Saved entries

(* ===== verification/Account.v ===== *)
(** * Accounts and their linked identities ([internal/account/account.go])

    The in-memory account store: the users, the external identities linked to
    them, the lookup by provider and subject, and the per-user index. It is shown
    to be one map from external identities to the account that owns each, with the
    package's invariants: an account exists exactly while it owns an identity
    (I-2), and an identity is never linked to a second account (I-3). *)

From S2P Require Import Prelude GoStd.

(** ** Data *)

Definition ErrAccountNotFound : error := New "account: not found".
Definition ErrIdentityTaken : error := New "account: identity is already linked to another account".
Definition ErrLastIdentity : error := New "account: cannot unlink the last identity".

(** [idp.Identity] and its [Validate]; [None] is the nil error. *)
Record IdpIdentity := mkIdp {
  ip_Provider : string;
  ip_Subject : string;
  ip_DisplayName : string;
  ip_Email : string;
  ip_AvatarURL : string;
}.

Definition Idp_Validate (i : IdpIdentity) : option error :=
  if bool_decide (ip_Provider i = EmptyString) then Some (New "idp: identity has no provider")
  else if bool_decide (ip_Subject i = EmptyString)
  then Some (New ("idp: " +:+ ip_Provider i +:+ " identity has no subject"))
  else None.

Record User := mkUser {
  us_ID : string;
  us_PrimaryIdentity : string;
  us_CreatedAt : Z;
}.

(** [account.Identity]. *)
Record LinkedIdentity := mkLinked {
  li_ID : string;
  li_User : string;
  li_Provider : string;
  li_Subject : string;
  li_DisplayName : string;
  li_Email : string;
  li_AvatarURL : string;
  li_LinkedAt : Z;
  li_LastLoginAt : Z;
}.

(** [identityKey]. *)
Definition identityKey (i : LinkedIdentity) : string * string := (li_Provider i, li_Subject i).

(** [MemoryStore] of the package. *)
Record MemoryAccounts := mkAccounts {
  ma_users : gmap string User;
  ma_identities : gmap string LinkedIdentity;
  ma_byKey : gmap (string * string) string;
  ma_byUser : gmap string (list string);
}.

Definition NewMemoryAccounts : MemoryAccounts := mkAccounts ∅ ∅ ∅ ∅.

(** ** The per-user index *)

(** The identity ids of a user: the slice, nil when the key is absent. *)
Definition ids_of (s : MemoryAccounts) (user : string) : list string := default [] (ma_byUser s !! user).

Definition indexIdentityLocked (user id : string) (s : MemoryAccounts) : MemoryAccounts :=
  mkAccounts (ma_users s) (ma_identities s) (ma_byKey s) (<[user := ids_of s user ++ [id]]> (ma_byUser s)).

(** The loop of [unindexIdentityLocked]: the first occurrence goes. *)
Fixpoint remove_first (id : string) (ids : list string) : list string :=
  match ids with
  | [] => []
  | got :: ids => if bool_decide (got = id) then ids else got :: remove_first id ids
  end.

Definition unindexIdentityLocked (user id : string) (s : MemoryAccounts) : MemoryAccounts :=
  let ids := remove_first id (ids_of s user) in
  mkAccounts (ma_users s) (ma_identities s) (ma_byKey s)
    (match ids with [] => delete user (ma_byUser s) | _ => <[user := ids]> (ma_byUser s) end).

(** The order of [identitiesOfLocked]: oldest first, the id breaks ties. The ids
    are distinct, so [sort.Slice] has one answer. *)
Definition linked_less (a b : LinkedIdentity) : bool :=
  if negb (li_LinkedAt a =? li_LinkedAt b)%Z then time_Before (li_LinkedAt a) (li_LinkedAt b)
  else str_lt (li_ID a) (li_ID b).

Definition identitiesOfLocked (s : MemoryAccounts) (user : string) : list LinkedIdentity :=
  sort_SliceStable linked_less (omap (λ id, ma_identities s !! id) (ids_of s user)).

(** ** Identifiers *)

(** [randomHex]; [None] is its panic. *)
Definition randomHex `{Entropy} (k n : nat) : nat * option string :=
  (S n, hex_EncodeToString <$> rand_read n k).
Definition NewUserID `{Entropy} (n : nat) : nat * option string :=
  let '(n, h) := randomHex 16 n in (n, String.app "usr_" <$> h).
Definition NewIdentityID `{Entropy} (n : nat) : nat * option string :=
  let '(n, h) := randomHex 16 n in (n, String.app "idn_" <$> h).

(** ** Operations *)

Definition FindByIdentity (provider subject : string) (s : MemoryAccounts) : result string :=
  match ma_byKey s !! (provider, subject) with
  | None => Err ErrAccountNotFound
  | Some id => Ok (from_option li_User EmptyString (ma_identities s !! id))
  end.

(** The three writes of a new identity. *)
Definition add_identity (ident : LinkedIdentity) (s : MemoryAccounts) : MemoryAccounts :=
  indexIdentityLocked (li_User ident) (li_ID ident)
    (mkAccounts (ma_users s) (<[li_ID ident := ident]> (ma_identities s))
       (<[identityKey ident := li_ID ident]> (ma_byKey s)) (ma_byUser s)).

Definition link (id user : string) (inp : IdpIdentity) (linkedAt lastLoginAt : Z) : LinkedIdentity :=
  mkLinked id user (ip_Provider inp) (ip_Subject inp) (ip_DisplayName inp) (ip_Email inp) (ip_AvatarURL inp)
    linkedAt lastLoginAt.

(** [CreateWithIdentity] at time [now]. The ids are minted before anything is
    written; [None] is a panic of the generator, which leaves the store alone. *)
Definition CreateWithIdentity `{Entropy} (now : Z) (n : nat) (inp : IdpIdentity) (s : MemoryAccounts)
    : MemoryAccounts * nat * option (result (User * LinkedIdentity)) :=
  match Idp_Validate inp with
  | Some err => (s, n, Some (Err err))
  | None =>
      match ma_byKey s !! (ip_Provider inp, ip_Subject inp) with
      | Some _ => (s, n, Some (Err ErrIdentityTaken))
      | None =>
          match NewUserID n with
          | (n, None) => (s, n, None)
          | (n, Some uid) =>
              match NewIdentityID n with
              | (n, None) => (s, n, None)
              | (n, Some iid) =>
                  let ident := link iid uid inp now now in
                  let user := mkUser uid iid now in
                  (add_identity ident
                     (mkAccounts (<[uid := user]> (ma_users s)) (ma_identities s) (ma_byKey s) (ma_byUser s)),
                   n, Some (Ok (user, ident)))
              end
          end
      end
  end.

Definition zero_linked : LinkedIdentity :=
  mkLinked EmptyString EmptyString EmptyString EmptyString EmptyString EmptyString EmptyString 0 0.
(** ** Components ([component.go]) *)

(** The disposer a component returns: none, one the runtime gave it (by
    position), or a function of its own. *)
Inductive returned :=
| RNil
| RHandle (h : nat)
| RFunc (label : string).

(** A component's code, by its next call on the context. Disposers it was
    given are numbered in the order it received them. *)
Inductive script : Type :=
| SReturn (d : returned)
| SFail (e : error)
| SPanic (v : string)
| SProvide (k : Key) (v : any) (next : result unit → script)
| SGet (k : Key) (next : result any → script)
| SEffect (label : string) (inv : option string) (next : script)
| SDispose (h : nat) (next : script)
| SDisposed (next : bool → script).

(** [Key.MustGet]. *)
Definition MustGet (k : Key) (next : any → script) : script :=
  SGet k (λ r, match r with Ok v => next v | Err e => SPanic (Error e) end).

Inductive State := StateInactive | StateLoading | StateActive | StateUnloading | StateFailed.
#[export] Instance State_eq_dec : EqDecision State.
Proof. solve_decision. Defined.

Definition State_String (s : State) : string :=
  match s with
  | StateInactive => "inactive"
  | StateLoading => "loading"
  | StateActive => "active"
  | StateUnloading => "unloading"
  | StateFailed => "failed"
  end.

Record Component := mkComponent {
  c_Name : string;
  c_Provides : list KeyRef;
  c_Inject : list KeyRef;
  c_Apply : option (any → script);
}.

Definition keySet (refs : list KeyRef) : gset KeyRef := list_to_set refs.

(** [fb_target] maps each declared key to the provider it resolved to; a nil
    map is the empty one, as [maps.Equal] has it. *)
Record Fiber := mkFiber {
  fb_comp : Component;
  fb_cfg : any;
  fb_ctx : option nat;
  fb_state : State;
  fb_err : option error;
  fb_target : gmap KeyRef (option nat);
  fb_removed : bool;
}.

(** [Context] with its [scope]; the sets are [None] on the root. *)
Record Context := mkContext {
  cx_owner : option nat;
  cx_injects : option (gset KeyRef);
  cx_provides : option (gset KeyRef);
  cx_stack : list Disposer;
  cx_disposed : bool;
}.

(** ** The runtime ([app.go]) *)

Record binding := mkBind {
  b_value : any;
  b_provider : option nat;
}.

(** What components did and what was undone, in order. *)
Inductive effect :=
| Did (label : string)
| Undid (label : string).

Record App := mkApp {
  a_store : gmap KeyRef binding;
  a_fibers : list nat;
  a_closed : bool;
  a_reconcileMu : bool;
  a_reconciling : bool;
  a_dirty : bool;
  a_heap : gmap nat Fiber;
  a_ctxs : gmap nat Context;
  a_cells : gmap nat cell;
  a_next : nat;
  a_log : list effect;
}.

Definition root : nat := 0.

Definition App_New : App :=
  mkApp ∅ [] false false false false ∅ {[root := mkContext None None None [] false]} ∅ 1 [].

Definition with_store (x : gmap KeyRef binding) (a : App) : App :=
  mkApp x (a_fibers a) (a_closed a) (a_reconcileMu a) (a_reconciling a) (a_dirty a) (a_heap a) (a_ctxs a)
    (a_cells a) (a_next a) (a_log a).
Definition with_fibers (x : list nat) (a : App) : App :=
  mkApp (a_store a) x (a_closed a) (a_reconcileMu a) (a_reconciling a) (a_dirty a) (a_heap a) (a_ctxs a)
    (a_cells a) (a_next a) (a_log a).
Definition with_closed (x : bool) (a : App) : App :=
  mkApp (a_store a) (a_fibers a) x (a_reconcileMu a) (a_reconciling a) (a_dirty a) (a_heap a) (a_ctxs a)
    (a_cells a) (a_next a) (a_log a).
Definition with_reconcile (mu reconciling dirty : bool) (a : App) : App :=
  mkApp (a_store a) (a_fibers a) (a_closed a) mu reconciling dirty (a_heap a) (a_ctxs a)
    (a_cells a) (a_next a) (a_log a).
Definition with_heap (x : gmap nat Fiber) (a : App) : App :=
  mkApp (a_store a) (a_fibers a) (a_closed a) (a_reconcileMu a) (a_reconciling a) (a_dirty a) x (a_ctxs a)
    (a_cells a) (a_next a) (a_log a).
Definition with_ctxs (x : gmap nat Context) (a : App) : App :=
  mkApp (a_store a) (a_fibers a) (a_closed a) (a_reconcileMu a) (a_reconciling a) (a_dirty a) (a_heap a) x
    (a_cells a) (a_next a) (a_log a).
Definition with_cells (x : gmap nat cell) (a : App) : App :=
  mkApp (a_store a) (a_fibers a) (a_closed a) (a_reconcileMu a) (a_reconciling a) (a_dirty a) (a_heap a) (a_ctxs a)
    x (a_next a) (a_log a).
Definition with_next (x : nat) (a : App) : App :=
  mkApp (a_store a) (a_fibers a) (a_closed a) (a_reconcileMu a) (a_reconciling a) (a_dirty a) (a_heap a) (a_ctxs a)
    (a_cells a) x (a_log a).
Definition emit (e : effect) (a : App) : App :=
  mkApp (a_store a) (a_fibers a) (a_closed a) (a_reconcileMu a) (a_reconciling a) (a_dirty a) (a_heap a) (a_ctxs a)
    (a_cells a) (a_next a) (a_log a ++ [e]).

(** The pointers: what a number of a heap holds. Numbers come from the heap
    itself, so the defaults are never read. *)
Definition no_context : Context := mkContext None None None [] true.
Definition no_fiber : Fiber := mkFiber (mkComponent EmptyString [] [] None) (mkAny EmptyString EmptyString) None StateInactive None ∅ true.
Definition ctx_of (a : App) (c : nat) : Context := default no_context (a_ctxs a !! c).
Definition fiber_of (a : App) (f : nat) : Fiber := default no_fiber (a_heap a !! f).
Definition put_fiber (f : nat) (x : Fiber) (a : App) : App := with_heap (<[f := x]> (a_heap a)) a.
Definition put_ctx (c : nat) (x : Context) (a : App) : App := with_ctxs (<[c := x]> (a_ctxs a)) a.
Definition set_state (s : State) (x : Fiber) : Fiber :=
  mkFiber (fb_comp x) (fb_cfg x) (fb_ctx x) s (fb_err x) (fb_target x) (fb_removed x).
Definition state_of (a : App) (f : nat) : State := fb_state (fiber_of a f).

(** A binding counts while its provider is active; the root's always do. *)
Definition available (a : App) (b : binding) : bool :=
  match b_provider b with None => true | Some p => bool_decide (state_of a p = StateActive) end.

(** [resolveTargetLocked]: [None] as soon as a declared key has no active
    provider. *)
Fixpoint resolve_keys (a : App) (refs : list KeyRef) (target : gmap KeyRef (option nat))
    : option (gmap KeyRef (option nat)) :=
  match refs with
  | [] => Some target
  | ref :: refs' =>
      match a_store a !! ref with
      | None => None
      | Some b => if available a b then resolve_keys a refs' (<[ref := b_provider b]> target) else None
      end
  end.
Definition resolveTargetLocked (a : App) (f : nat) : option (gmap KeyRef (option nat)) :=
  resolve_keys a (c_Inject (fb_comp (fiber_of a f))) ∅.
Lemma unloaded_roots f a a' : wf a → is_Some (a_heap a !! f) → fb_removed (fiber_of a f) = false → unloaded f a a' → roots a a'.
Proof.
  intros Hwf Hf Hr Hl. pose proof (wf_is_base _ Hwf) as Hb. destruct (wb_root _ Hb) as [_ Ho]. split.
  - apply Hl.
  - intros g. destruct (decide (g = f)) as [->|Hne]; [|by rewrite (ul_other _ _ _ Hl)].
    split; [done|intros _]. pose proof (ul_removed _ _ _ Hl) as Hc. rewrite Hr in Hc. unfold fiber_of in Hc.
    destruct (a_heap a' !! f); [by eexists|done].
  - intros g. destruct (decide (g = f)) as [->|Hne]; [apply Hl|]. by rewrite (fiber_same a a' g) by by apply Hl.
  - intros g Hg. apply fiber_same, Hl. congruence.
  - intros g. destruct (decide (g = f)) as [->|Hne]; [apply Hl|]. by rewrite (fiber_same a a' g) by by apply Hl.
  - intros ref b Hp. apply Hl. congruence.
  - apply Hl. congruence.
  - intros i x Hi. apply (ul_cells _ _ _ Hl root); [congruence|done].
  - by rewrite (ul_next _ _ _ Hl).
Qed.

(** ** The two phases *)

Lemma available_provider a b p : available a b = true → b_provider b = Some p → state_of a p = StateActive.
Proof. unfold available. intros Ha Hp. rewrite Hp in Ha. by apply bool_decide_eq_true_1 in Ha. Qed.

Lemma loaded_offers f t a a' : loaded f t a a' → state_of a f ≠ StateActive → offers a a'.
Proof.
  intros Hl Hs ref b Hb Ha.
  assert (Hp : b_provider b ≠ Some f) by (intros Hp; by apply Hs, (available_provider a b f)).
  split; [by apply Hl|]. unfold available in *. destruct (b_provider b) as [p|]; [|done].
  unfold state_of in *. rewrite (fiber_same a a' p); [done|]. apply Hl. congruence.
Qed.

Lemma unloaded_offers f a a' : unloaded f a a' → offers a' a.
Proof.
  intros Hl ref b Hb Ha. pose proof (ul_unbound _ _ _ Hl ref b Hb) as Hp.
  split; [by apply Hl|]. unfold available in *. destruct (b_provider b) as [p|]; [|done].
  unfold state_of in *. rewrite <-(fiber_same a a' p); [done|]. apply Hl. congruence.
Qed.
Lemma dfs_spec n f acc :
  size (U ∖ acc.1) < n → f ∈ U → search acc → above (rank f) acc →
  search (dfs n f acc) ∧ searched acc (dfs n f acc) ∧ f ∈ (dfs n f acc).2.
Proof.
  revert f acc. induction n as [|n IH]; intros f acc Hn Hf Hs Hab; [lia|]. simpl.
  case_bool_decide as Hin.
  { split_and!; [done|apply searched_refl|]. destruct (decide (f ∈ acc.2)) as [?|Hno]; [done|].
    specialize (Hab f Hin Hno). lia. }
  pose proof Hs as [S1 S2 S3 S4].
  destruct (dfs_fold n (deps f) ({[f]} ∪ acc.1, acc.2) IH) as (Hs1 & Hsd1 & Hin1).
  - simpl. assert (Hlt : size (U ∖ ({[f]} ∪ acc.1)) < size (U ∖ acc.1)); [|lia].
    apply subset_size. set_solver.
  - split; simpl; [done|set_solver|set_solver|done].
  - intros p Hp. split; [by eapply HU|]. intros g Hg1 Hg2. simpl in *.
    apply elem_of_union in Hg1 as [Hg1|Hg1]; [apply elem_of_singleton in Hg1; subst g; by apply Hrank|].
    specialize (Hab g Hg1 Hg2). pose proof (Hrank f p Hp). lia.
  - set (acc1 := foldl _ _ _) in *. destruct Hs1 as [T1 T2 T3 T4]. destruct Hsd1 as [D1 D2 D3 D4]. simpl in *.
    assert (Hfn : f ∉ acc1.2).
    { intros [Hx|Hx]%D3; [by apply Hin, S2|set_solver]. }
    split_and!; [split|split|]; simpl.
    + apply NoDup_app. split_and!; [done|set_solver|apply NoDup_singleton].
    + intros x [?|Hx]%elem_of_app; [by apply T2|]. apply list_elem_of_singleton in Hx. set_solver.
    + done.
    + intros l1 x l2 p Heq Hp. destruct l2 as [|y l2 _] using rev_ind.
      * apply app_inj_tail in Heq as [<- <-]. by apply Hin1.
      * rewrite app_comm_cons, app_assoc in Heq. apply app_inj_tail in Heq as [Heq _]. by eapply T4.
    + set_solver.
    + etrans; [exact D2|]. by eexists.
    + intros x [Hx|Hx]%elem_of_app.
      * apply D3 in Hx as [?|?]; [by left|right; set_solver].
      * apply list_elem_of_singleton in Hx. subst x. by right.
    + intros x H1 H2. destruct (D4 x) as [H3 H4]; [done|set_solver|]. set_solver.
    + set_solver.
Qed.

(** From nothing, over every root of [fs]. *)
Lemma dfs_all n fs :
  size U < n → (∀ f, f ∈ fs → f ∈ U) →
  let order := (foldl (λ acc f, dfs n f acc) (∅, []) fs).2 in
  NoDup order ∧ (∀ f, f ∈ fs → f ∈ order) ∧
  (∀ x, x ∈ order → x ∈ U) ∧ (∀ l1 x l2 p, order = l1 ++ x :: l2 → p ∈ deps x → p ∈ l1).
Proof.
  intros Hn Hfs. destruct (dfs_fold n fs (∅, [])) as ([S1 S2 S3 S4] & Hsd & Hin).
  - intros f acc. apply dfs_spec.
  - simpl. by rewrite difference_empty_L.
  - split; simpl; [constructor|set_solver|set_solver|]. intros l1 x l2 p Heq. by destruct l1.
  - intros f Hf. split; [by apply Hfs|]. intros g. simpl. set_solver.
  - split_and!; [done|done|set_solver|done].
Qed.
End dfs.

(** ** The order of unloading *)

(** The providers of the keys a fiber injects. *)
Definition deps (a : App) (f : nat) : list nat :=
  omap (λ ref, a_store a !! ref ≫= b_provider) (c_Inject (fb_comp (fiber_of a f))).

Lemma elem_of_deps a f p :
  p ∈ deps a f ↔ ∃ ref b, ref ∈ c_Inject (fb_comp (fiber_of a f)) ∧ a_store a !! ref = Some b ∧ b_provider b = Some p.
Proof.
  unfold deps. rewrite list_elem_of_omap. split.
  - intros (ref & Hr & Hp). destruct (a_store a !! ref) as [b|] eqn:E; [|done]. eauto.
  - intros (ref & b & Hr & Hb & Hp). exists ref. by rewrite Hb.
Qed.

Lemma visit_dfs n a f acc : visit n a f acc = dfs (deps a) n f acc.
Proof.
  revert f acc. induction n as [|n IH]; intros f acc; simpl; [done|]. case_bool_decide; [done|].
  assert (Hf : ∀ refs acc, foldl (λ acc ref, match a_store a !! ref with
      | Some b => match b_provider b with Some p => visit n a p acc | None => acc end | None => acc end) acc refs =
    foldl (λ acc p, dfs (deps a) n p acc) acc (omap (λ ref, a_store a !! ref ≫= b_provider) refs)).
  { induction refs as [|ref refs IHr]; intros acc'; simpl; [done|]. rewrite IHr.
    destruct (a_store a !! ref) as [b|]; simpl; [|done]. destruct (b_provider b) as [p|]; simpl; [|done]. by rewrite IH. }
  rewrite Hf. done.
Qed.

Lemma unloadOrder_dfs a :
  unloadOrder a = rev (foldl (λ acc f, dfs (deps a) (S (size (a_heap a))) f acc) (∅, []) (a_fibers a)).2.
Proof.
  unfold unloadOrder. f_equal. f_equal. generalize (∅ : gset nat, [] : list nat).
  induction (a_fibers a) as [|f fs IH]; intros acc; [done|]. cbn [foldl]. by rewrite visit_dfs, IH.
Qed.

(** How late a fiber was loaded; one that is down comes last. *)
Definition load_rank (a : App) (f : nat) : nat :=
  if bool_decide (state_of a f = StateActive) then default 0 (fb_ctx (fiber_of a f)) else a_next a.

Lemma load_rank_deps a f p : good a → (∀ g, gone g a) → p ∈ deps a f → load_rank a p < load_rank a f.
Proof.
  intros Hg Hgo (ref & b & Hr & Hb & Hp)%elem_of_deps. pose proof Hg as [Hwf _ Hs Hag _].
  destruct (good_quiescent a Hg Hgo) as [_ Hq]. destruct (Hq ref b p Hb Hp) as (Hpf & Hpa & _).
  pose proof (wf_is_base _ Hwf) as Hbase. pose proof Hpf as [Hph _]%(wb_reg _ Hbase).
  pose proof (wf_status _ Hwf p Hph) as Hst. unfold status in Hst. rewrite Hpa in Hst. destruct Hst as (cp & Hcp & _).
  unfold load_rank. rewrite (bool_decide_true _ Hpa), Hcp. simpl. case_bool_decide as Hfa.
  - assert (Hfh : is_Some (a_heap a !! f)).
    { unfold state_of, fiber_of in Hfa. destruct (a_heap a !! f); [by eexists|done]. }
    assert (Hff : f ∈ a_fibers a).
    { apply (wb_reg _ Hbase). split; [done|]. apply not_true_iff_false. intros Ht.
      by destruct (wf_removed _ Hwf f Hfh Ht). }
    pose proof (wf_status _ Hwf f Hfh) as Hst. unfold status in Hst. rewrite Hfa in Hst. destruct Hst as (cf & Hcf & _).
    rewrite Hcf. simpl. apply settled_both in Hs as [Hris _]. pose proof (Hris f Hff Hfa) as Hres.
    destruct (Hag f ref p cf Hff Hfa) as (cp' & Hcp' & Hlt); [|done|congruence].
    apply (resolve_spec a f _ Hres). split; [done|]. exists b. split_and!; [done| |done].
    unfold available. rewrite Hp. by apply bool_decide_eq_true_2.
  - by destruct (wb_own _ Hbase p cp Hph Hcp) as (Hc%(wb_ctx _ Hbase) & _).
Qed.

**WHAT THE TASK REQUIRES:**
Beginning at the line with "intros Hl ref" and stopping after the line with "pose proof Hs as [S1 S2 S3 S4].", please write out every line of the data above exactly and nothing else.

**ANSWER TO THIS EXERCISE:**
  intros Hl ref b Hb Ha. pose proof (ul_unbound _ _ _ Hl ref b Hb) as Hp.
  split; [by apply Hl|]. unfold available in *. destruct (b_provider b) as [p|]; [|done].
  unfold state_of in *. rewrite <-(fiber_same a a' p); [done|]. apply Hl. congruence.
Qed.
Lemma dfs_spec n f acc :
  size (U ∖ acc.1) < n → f ∈ U → search acc → above (rank f) acc →
  search (dfs n f acc) ∧ searched acc (dfs n f acc) ∧ f ∈ (dfs n f acc).2.
Proof.
  revert f acc. induction n as [|n IH]; intros f acc Hn Hf Hs Hab; [lia|]. simpl.
  case_bool_decide as Hin.
  { split_and!; [done|apply searched_refl|]. destruct (decide (f ∈ acc.2)) as [?|Hno]; [done|].
    specialize (Hab f Hin Hno). lia. }
  pose proof Hs as [S1 S2 S3 S4].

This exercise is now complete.